April 20, 2024

DealBook: Carlyle Files to Go Public in Next Year

David Rubenstein, co-founder of the Carlyle Group.Jonathan Alcorn/Bloomberg NewsDavid M. Rubenstein, a co-founder of the Carlyle Group.

8:48 p.m. | Updated

The Carlyle Group took its biggest step Tuesday toward joining an elite club: private equity giants with public stock tickers. But as the stock and debt markets whipsaw, the timing of an initial public offering remains unclear.

Still, the filing propels Carlyle along the path already trod by several of its biggest rivals, including the Blackstone Group and Kohlberg Kravis Roberts. And it marks the latest step in the evolution of the firm, from a private equity shop with deep ties to political figures to a $153 billion investment titan with hedge fund and real estate arms.

Stocks of private equity firms, to be sure, have generally fared poorly. Blackstone, which priced at $31 in 2007, began tumbling soon after the firm’s offering. They closed on Tuesday at $12.50. And Apollo Global Management, which gained a public ticker in April after having traded on a private exchange, closed on Tuesday at $12.19 — well below its $19 initial offering price.

Despite filing for an initial offering on another volatile day in the stock market, Carlyle is not expected to plunge into unfavorable market conditions, having waited years to go public. But it is currently considering going public by the end of the first quarter in 2012, according to a person briefed on the matter who was not authorized to speak publicly.

Once known for its investments in military contracting, Carlyle has since participated in dozens of big name takeovers, including those of Dunkin’ Brands and Hertz.

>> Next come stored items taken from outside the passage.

(* ===== verification/Launch.v ===== *)
(** * Launch: the routines a session can run on

    A session needs a routine with an exercise ([routine_ok]) whose
    entries name exercises of the library ([routine_in]).  This file shows
    that such a routine always starts, that every state it reaches is
    well formed with every recorded name taken from the library, and that
    the routines the application can hand to the session page are of that
    kind: the premade routines in every language and the routines the
    builder stores. *)

From S2P Require Import Prelude Types Catalog Storage Builder Session Demo.
From S2P Require Import SessionInv.

(** An exercise the pages can show: it has a name. *)
Definition named (ex : Exercise) : Prop := ex_name ex ≠ "".

#[export] Instance named_dec ex : Decision (named ex).
Proof. unfold named. apply _. Defined.



Section launch.
Context (routine : Routine) (library : list Exercise).

Lemma startSession_ok now :
  routine_ok routine →
  ∃ st, startSession routine library now = Done st ∧ wf routine library st.
Proof.
  intros [Hne _].
  destruct (initialState_render routine library now Hne) as [v Hv].
  assert (startSession routine library now
          = Done (loadSetsEffect routine (initialState now))) as E
    by (unfold startSession; by rewrite Hv).
  eexists. split; [done|]. by eapply wf_startSession.
Qed.

Lemma findExercise_elem id :
  id ∈ ex_id <$> library →
  ∃ ex, findExercise library id = Some ex ∧ ex ∈ library ∧ ex_id ex = id.
Proof.
  intros (ex0 & Hid & Hin)%list_elem_of_fmap. unfold findExercise, JS.find.
  destruct (List.find _ library) as [ex|] eqn:E.
  - apply find_some in E as [Hin' Hid']. exists ex. split; [done|].
    split; [by apply list_elem_of_In|]. by apply bool_decide_eq_true in Hid'.
  - apply list_elem_of_In in Hin. pose proof (find_none _ _ E _ Hin) as Hn.
    simpl in Hn. by rewrite bool_decide_true in Hn.
Qed.

Lemma exerciseName_elem routineEx :
  Forall named library → re_exerciseId routineEx ∈ ex_id <$> library →
  ∃ ex, ex ∈ library ∧ ex_id ex = re_exerciseId routineEx ∧
    exerciseName library routineEx = ex_name ex.
Proof.
  intros Hnamed Hin. destruct (findExercise_elem _ Hin) as (ex & Hf & Hex & Hid).
  exists ex. split_and!; [done..|]. unfold exerciseName. rewrite Hf.
  unfold JS.or_string. rewrite decide_False; [done|].
  by eapply (proj1 (Forall_forall _ _) Hnamed).
Qed.

(** ** Properties *)

(** A session on a routine that has an exercise and names only
    exercises of the library starts, and whatever the user does then, the
    state is well formed and every recorded entry carries the id and the
    name of an exercise of the library: no entry is ever named
    "Unknown" for want of an exercise. *)
Theorem runnable_session now evs :
  routine_ok routine → routine_in library routine → Forall named library →
  ∃ st0, startSession routine library now = Done st0 ∧
    let st := run routine library evs st0 in
    wf routine library st ∧
    ∀ j e, workoutData st !! j = Some e →
      ∃ ex, ex ∈ library ∧ ex_id ex = wel_exerciseId e ∧
        ex_name ex = wel_exerciseName e.
Proof.
  intros Hok Hin Hnamed. destruct (startSession_ok now Hok) as (st0 & Hst & H0).
  exists st0. split; [done|]. cbv zeta.
  pose proof (wf_run _ _ evs _ H0) as H. split; [done|]. intros j e He.
  destruct (wf_entries _ _ _ H j e He) as (rex & Hrex & Hid & Hname).
  destruct (exerciseName_elem rex Hnamed) as (ex & ? & ? & ?).
  { eapply (proj1 (Forall_forall _ _) Hin). by eapply list_elem_of_lookup_2. }
  exists ex. split_and!; congruence.
Qed.

End launch.


(** In every language the library is fit for the builder and the
    session: ids are distinct, so looking an exercise up by its id finds
    that exercise; every exercise has a name, at least one default set
    and no negative default. *)
Theorem library_fit lang :
  let lib := getLocalizedExercises lang in
  NoDup (ex_id <$> lib) ∧ Forall named lib ∧ Forall exercise_ok lib ∧
  ∀ ex, ex ∈ lib → findExercise lib (ex_id ex) = Some ex.
Proof.
  cbv zeta. unfold getLocalizedExercises.
  case_bool_decide; (split_and!; [compute_done..|]);
    apply Forall_forall; compute_done.
Qed.

(** Every premade routine, in every language, is one a session can
    run on with the library of that language: it has an exercise, every
    entry has a set and no negative value, and every entry names an
    exercise of the library. *)
Theorem premade_runnable lang loadTime r :
  r ∈ getLocalizedPremadeRoutines loadTime lang →
  routine_ok r ∧ routine_in (getLocalizedExercises lang) r.
Proof.
  unfold getLocalizedPremadeRoutines, getLocalizedExercises.
  case_bool_decide; simpl; intros Hr; set_unfold;
    destruct Hr as [->|[->|[]]]; split; compute_done.
Qed.

(** ** Witnesses *)

Lemma runnable_session_witness :
  ∃ st0, startSession demo_routine demo_library demo_now = Done st0 ∧
    let st := run demo_routine demo_library
                [ToggleSet 0; SkipRest; NextExercise; PrevExercise] st0 in
    wf demo_routine demo_library st ∧
    ∀ j e, workoutData st !! j = Some e →
      ∃ ex, ex ∈ demo_library ∧ ex_id ex = wel_exerciseId e ∧
        ex_name ex = wel_exerciseName e.
Proof.
  apply runnable_session;
    [exact demo_routine_ok|exact demo_routine_in|compute_done].
Defined.

Lemma premade_runnable_witness :
  let r := default (pm1 demo_now)
             (getLocalizedPremadeRoutines demo_now "pt" !! 1%nat) in
  routine_ok r ∧ routine_in (getLocalizedExercises "pt") r.
Proof. intros r. apply (premade_runnable "pt" demo_now). compute_done. Defined.
(* ===== verification/App.v ===== *)
(** * App: the application as a whole ([App] and its routes in [App.tsx])

    The five routes of the root component, the history of the router and
    the page that is mounted, with the state of the root ([Pages]), the
    storage ([Storage]) and the window's intervals ([SessionTimer]).  An
    event is a click on something a page renders, the arrival of the tip,
    a step of the mounted session, or the browser's back button; [wstep]
    is what the handler behind it does, and [pageOffers] says when the page
    renders it enabled.

    A page is mounted when its route is entered and unmounted when it is
    left: its state cells start from their initial values and its mount
    effects run each time.  The root's [stats] are read once, at boot.

    The tip of the home page comes later: its mount effect asks for it,
    and the promise is fulfilled at some point, perhaps when the page is
    gone or mounted anew.  The world keeps the promises that are pending
    ([Promises]); the fulfilment of one is an event of its own.  The
    text generator is a function of the prompt, so every promise
    resolves to the same sentence.

    What the model takes from the router, which is a library: [navigate]
    pushes an entry, [navigate(-1)] and the back button pop one, an entry
    keeps its [state], a link to the current path mounts nothing. *)

From S2P Require Import Prelude Types Catalog Tips Storage Builder Session.
From S2P Require Import Demo SessionInv SessionSets SessionLog SessionUI.
From S2P Require Import SessionTimer Pages Launch.
From stdpp Require Import gmap.

#[local] Open Scope Z_scope.

(** The paths of the [Route]s. *)
Inductive Path : Type :=
  | PathHome
  | PathTraining
  | PathProfile
  | PathCreate
  | PathSession.

(** An entry of the history: the path, and the routine of
    [location.state] when there is one. *)
Record Location : Type := mkLocation {
  loc_path : Path;
  loc_routine : option Routine;
}.

(** The page that is mounted, with its state cells.  [Crashed]: a render
    threw, and React has unmounted the tree. *)
Inductive PageState : Type :=
  | HomePage (logs : list StoredLog) (aiTip : string)
  | TrainingPage (routines : list Routine)
  | ProfilePage
  | CreateRoutinePage (b : BuilderState)
  | SessionPage (routine : Routine) (st : SessionState) (interval : option nat)
  | Crashed.

(** The promises of [getAITip]: how many the home page has asked for,
    and which of them are pending.  Promise [i] is the one the home page
    asked for when it was mounted for the [i]-th time. *)
Record Promises : Type := mkPromises {
  pr_next : nat;
  pr_pending : gset nat;
}.

Record World : Type := mkWorld {
  w_app : AppState;
  w_past : list Location;
  w_here : Location;
  w_page : PageState;
  w_timers : Timers;
  w_promises : Promises;
}.

#[export] Instance Path_eq_dec : EqDecision Path.
Proof. solve_decision. Defined.
#[export] Instance Location_eq_dec : EqDecision Location.
Proof. solve_decision. Defined.
#[export] Instance PageState_eq_dec : EqDecision PageState.
Proof. solve_decision. Defined.
#[export] Instance Promises_eq_dec : EqDecision Promises.
Proof. solve_decision. Defined.
#[export] Instance World_eq_dec : EqDecision World.
Proof. solve_decision. Defined.

(** What can happen.  The events that may mount a session carry the
    clock reading its [startTime] takes. *)
Inductive AppEvent : Type :=
  | NavLinkTo (p : Path)
  | HomeStartWorkout
  | TipArrives (id : nat)
  | TrainingCreate
  | TrainingCreateCard
  | StartRoutine (i : nat) (now : Z)
  | StartPremade (i : nat) (now : Z)
  | Build (ev : BuilderEvent)
  | Save (idNow createdNow : Z)
  | CloseBuilder (now : Z)
  | InSession (tev : TimedEvent)
  | FinishWorkout (endTime idNow saveNow : Z)
  | CloseSession
  | TogglePremium
  | Back (now : Z).

(** The session with its interval that a session page stands for. *)
Definition timedOf (st : SessionState) (interval : option nat) (w : World)
    : Timed :=
  mkTimed st interval (w_timers w).

Definition withApp (app : AppState) (w : World) : World :=
  mkWorld app (w_past w) (w_here w) (w_page w) (w_timers w) (w_promises w).

Definition withPage (page : PageState) (w : World) : World :=
  mkWorld (w_app w) (w_past w) (w_here w) page (w_timers w) (w_promises w).

Definition withPromises (ps : Promises) (w : World) : World :=
  mkWorld (w_app w) (w_past w) (w_here w) (w_page w) (w_timers w) ps.

Definition noPromises : Promises := mkPromises 0 ∅.

(** A call of [getAITip]: one more promise, pending. *)
Definition issue (ps : Promises) : Promises :=
  mkPromises (S (pr_next ps)) ({[pr_next ps]} ∪ pr_pending ps).

(** A promise is fulfilled. *)
Definition settle (id : nat) (ps : Promises) : Promises :=
  mkPromises (pr_next ps) (pr_pending ps ∖ {[id]}).

(** The promises once the page of [l] is mounted: the effect of the home
    page asks for a tip. *)
Definition mountPromises (l : Location) (ps : Promises) : Promises :=
  if decide (loc_path l = PathHome) then issue ps else ps.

The firm has gone on an acquisition spree over the last year to diversify its business beyond its core private equity funds and make itself more attractive to its investors and public shareholders. Among those deals were taking majority stakes in two big hedge funds and in a European fund of funds.

Carlyle, founded in 1987 in Washington, had made little secret of its desire to go public. As far back as 2007, David M. Rubenstein, one of the firm’s co-founders, described it as “a natural candidate to go public.”

Tuesday’s filing, like many initial prospectuses, discloses relatively little about Carlyle’s initial offering plans. Its disclosed fund-raising intention, $100 million, is a preliminary figure meant only to calculate the filing fee. And the voluminous document lacks juicy details like the firm’s valuation or the compensation of its top executives.

Still, Carlyle opened its books to the public a little, showing how yet another private equity firm had bounced back from the lows of the financial crisis. Last year, the firm reported $2.8 billion in revenue and $1.5 billion in net income, both significantly higher than 2009.

Using economic net income, a nonstandard accounting measure preferred by Blackstone and K.K.R., Carlyle earned just over $1 billion.

By comparison, Blackstone reported $3.1 billion in revenue and $485.5 million in economic net income last year.

Carlyle showed even more improvement during the first six months of this year, reporting nearly $2.1 billion in revenue and $770.2 million in economic net income for the period.

Its revenue from management fees has grown 16 percent thanks to several fund acquisitions, while its performance fees have jumped 971 percent because the value of its investments has improved.

Yet it is not clear whether Carlyle can sustain those gains, as the stock and credit markets come under stress from concern about weakening economic growth. Borrowing costs have been rising in recent weeks, threatening to erode the ability of private equity firms to strike lucrative leveraged buyouts.

Carlyle also confirmed that changes to its management structure that reflect its shift from a private partnership to a publicly traded company. Its three co-founders will remain at the top: Daniel A. D’Aniello will become the firm’s chairman, while William E. Conway Jr. and Mr. Rubenstein will be co-chief executives. (Together, the three are known inside the firm as “D.B.D.”)

Many in the buyout industry see the firm’s initial public offering as a way for Carlyle executives to cash out on their holdings eventually, as Blackstone co-founder Peter G. Peterson did in his shop’s 2007 I.P.O. That could eventually allow the co-founders to pass the firm’s reins onto a new generation of leaders, which includes Glenn Youngkin, Carlyle’s chief operating officer.

But initially, major equity holders, including the co-founders and outside investors, will be subject to lock-up agreements. Mubadala, an investment arm of the Abu Dhabi government that took a 7.5 percent stake in Carlyle in 2007 and invested an additional $500 million last year, can begin selling down its holdings in stages after a year. Another is the giant California pension fund Calpers, the California Public Employees’ Retirement System, which took a 5.5 percent stake in 2001.

Peter Lattman contributed reporting.